Graphs and information about the Arkansas and U.S. joblessness rates.

But the bureau's recent revisions in the state's labor force data over past months indicate that Arkansas is undergoing a stronger recovery from the recession than had first been thought.

"The trends are now showing increasing employment and a declining unemployment rate that persisted right through all of 2014," said Michael Pakko, chief economist at the Institute for Economic Advancement at the University of Arkansas at Little Rock. "And it looks like those trends are continuing through the first part of this year."

The national unemployment rate was 5.7 percent in January and declined further to 5.5 percent in February.

It has taken more than seven years, but Arkansas' number of employed workers has almost matched those who were employed in the state when the recession began in December 2007, Pakko said.

There were 1,247,200 Arkansans employed in January, an increase of 26,800 from January 2014. The number of unemployed Arkansans in January was 74,400, down 11,200 from a year earlier.

There were 9,100 more employed Arkansans in January than in December, a record one-month increase, Pakko said.

November and December had first been reported as record one-month increases, but now those increases are much smaller with the data revised, Pakko said.

The January increases looked "so spectacularly big," said Kathy Deck, director of the Center for Business and Economic Research at the University of Arkansas in Fayetteville, that she anticipates they will be revised downward a year from now.

"The great news is that the labor force is growing and growing substantially," Deck said. "That's what you expect with an expansion."

For many months over the past two years, the monthly release of labor force statistics showed that the unemployment rate was gradually declining but so was the size of the labor force. Apparently people were leaving the labor force, either by moving to other states or simply giving up looking for work, economists speculated.

The state's labor force is the sum of the number of employed and unemployed Arkansans.

Both Pakko and Deck have been puzzled for months by the seemingly contradictory reports.

But annual revisions of employment data made last week by the Bureau of Labor Statistics now show that "everything is a little bit more consistent now," Pakko said.

There were substantial changes made to the employment statistics, Pakko said.

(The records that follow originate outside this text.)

(* ===== verification/ConnectorForms.v ===== *)
(** * The dialog, list and details of the connectors pages
    ([components/dashboard/connectors]) *)
From S2P Require Import Prelude JsString Types Client Ui Async.
From Stdlib Require Import ZArith.

(** [components/dashboard/connectors/add-connector-modal.tsx] *)
Module AddConnectorModal.
Record props := mkProps { isOpen : bool }.
Inductive output := onClose | onConnectorAdded.
Inductive event := TypeName (v : string) | PickNetwork (v : string) | Dismiss | Add.

Record state := mkState {
  name : string;
  remoteNetworks : list RemoteNetwork;
  remoteNetworkId : string;
  loadingNetworks : bool;
  isAdding : bool;
  error : option string }.
Definition setName (v : string) : prog state output :=
  set (λ s, mkState v (remoteNetworks s) (remoteNetworkId s) (loadingNetworks s) (isAdding s)
    (error s)).
Definition setRemoteNetworks (v : list RemoteNetwork) : prog state output :=
  set (λ s, mkState (name s) v (remoteNetworkId s) (loadingNetworks s) (isAdding s) (error s)).
Definition setRemoteNetworkId (v : string) : prog state output :=
  set (λ s, mkState (name s) (remoteNetworks s) v (loadingNetworks s) (isAdding s) (error s)).
Definition setLoadingNetworks (v : bool) : prog state output :=
  set (λ s, mkState (name s) (remoteNetworks s) (remoteNetworkId s) v (isAdding s) (error s)).
Definition setIsAdding (v : bool) : prog state output :=
  set (λ s, mkState (name s) (remoteNetworks s) (remoteNetworkId s) (loadingNetworks s) v
    (error s)).
Definition setError (v : option string) : prog state output :=
  set (λ s, mkState (name s) (remoteNetworks s) (remoteNetworkId s) (loadingNetworks s)
    (isAdding s) v).

Definition initial : state := mkState "" [] "" false false None.

Definition trimmedName (s : state) : string := trim (name s).

(** The effect: a chain of [then], [catch] and [finally] that is not awaited. *)
Definition opened (p : props) : prog state output :=
  when (isOpen p)
    (steps
      [setError None; setLoadingNetworks true;
       fork (try_await GetRemoteNetworks setRemoteNetworks (λ _, setRemoteNetworks [])
               (setLoadingNetworks false))]).

Section Engine.
  Context (engine_message : js_error → string).

Definition handleAdd (s : state) : prog state output :=
  steps
    [setError None;
     if bool_decide (trimmedName s = "") then setError (Some "Connector name is required.")
     else if bool_decide (remoteNetworkId s = "") then setError (Some "Remote network is required.")
     else steps
       [setIsAdding true;
        try_await (AddConnector (trimmedName s) (remoteNetworkId s))
          (λ _, steps [emit onConnectorAdded; emit onClose; setName ""; setRemoteNetworkId ""])
          (λ e, setError (Some (or_else (error_message engine_message e) "Failed to add connector.")))
          (setIsAdding false)]].

Definition render (p : props) (s : state) : ui event :=
  Dialog (isOpen p) Dismiss
    [Text "Add Connector";
     Text "Register a connector and assign it to a remote network.";
     Input "Name" (name s) false TypeName;
     Select "Remote Network" (remoteNetworkId s)
       (loadingNetworks s || bool_decide (remoteNetworks s = []))
       ((λ n, (RemoteNetwork_id n, RemoteNetwork_name n)) <$> remoteNetworks s) PickNetwork;
     match error s with
     | Some m => show_if (negb (bool_decide (m = ""))) (Text m)
     | None => Nothing
     end;
     Button "Cancel" (isAdding s) Dismiss;
     Button (if isAdding s then "Adding..." else "Add Connector")
       (isAdding s || bool_decide (trimmedName s = "") || bool_decide (remoteNetworkId s = "")) Add].

Definition on (p : props) (s : state) (e : event) : prog state output :=
  match e with
  | TypeName v => setName v
  | PickNetwork v => setRemoteNetworkId v
  | Dismiss => emit onClose
  | Add => handleAdd s
  end.

Definition component : component :=
  mkComponent props state event output (λ _, initial) render on
    (λ _ _, Done) (λ p p', isOpen p = isOpen p') (λ p _, opened p).
End Engine.

#[global] Hint Unfold setName setRemoteNetworks setRemoteNetworkId setLoadingNetworks
  setIsAdding setError trimmedName opened handleAdd render : ui.
End AddConnectorModal.

(** [components/dashboard/connectors/connectors-list.tsx] *)
Module ConnectorsList.
Record props := mkProps { connectors : list Connector }.
Inductive output := onConnectorDeleted | Toast (t : toast_message).
Inductive event := AskDelete (c : Connector) | DialogClose | ConfirmDelete.

Record state := mkState {
  deleteTarget : option Connector;
  deleting : bool }.
Definition setDeleteTarget (v : option Connector) : prog state output :=
  set (λ s, mkState v (deleting s)).
Definition setDeleting (v : bool) : prog state output :=
  set (λ s, mkState (deleteTarget s) v).

Definition initial : state := mkState None false.

Definition handleDelete (s : state) : prog state output :=
  match deleteTarget s with
  | None => Done
  | Some c =>
      steps
        [setDeleting true;
         try_await (DeleteConnector (Connector_id c))
           (λ _, steps [emit (Toast (toast_success ("Connector " +:+ quoted (Connector_name c)
                                                    +:+ " deleted.")));
                        emit onConnectorDeleted])
           (λ _, emit (Toast (toast_error "Failed to delete connector.")))
           (steps [setDeleting false; setDeleteTarget None])]
  end.

Definition status_text (c : Connector) : string :=
  if negb (Connector_installed c) then "Not installed"
  else if bool_decide (Connector_status c = "online") then "Online" else "Offline".

Definition row (c : Connector) : ui event :=
  Box [Text (Connector_name c); Text (status_text c);
       Text (if Connector_installed c then Connector_version c else "-");
       Text (if Connector_installed c then Connector_hostname c else "-");
       Text "Open menu";
       Link ("/dashboard/connectors/" +:+ Connector_id c) [Text "Manage"];
       Button "Delete" false (AskDelete c)].

(** The confirmation is open while there is a target; its action also closes it. *)
Definition confirmation (s : state) : ui event :=
  match deleteTarget s with
  | None => Nothing
  | Some c =>
      Box [Text "Delete Connector";
           Text ("Are you sure you want to delete " +:+ Connector_name c +:+
                 "? All agents connected through this connector will also be permanently removed.");
           Button "Escape" false DialogClose;
           Button "Cancel" (deleting s) DialogClose;
           Button "Delete" (deleting s) ConfirmDelete]
  end.

Definition render (p : props) (s : state) : ui event :=
  match connectors p with
  | [] => Text "No connectors found"
  | cs => Box [Box (Text <$> ["Name"; "Status"; "Version"; "Hostname"; "Actions"]);
               Box (row <$> cs); confirmation s]
  end.

Definition on (p : props) (s : state) (e : event) : prog state output :=
  match e with
  | AskDelete c => setDeleteTarget (Some c)
  | DialogClose => setDeleteTarget None
  | ConfirmDelete => steps [fork (handleDelete s); setDeleteTarget None]
  end.

Definition component : component :=
  mkComponent props state event output (λ _, initial) render on
    (λ _ _, Done) (λ _ _, True) (λ _ _, Done).

#[global] Hint Unfold setDeleteTarget setDeleting handleDelete status_text row confirmation
  render : ui.
End ConnectorsList.

(** [components/dashboard/connectors/connector-info-section.tsx] *)
Module ConnectorInfoSection.
Definition status_text (status : string) : string :=
  if decide (status = "revoked") then "Revoked"
  else if decide (status = "online") then "Online" else "Offline".

(** The link to the network, if the network is known. *)
Definition network_link {E} (network : option RemoteNetwork) : ui E :=
  match network with
  | Some n => Link ("/dashboard/remote-networks/" +:+ RemoteNetwork_id n) [Text (RemoteNetwork_name n)]
  | None => Text "N/A"
  end.

Definition render {E} (dates : string → option string) (c : Connector)
  (network : option RemoteNetwork) : ui E :=
  Box [Text "Connector Details"; Text "Information about this connector.";
       Box [Text "Name"; Text (Connector_name c)];
       Box [Text "Status"; Text (status_text (Connector_status c))];
       Box [Text "Version"; Text (Connector_version c)];
       Box [Text "Last Seen"; Text (toLocaleString dates (Connector_lastSeen c))];
       Box [Text "Remote Network"; network_link network];
       Box [Text "Hostname"; Text (Connector_hostname c)]].
End ConnectorInfoSection.

(** [components/dashboard/connectors/connector-logs.tsx] *)
Module ConnectorLogs.
(** The last event first. *)
Definition render {E} (dates : string → option string) (logs : list ConnectorLog) : ui E :=
  Box [Text "Recent Events"; Text "A stream of recent events from the connector.";
       match logs with
       | [] => Text "No recent events."
       | _ => Box (reverse ((λ l, Box [Text (formatDate dates (Some (ConnectorLog_timestamp l)));
                                       Text (ConnectorLog_message l)]) <$> logs))
       end].
End ConnectorLogs.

"We had seen over the past couple of years some very sharp swings in employment and the labor force," Pakko said. "There was a big decline in 2013 and another huge resurgence in 2014."

The big swings were "revised away" by the recent updating, Pakko said.

"Those big swings were apparently anomalies," Pakko said.

Arkansas' employment has been increasing since the beginning of last year, Pakko said. Some of the increases weren't as large as previous data had suggested, he said.

"But there still has been a clear upward trend," Pakko said.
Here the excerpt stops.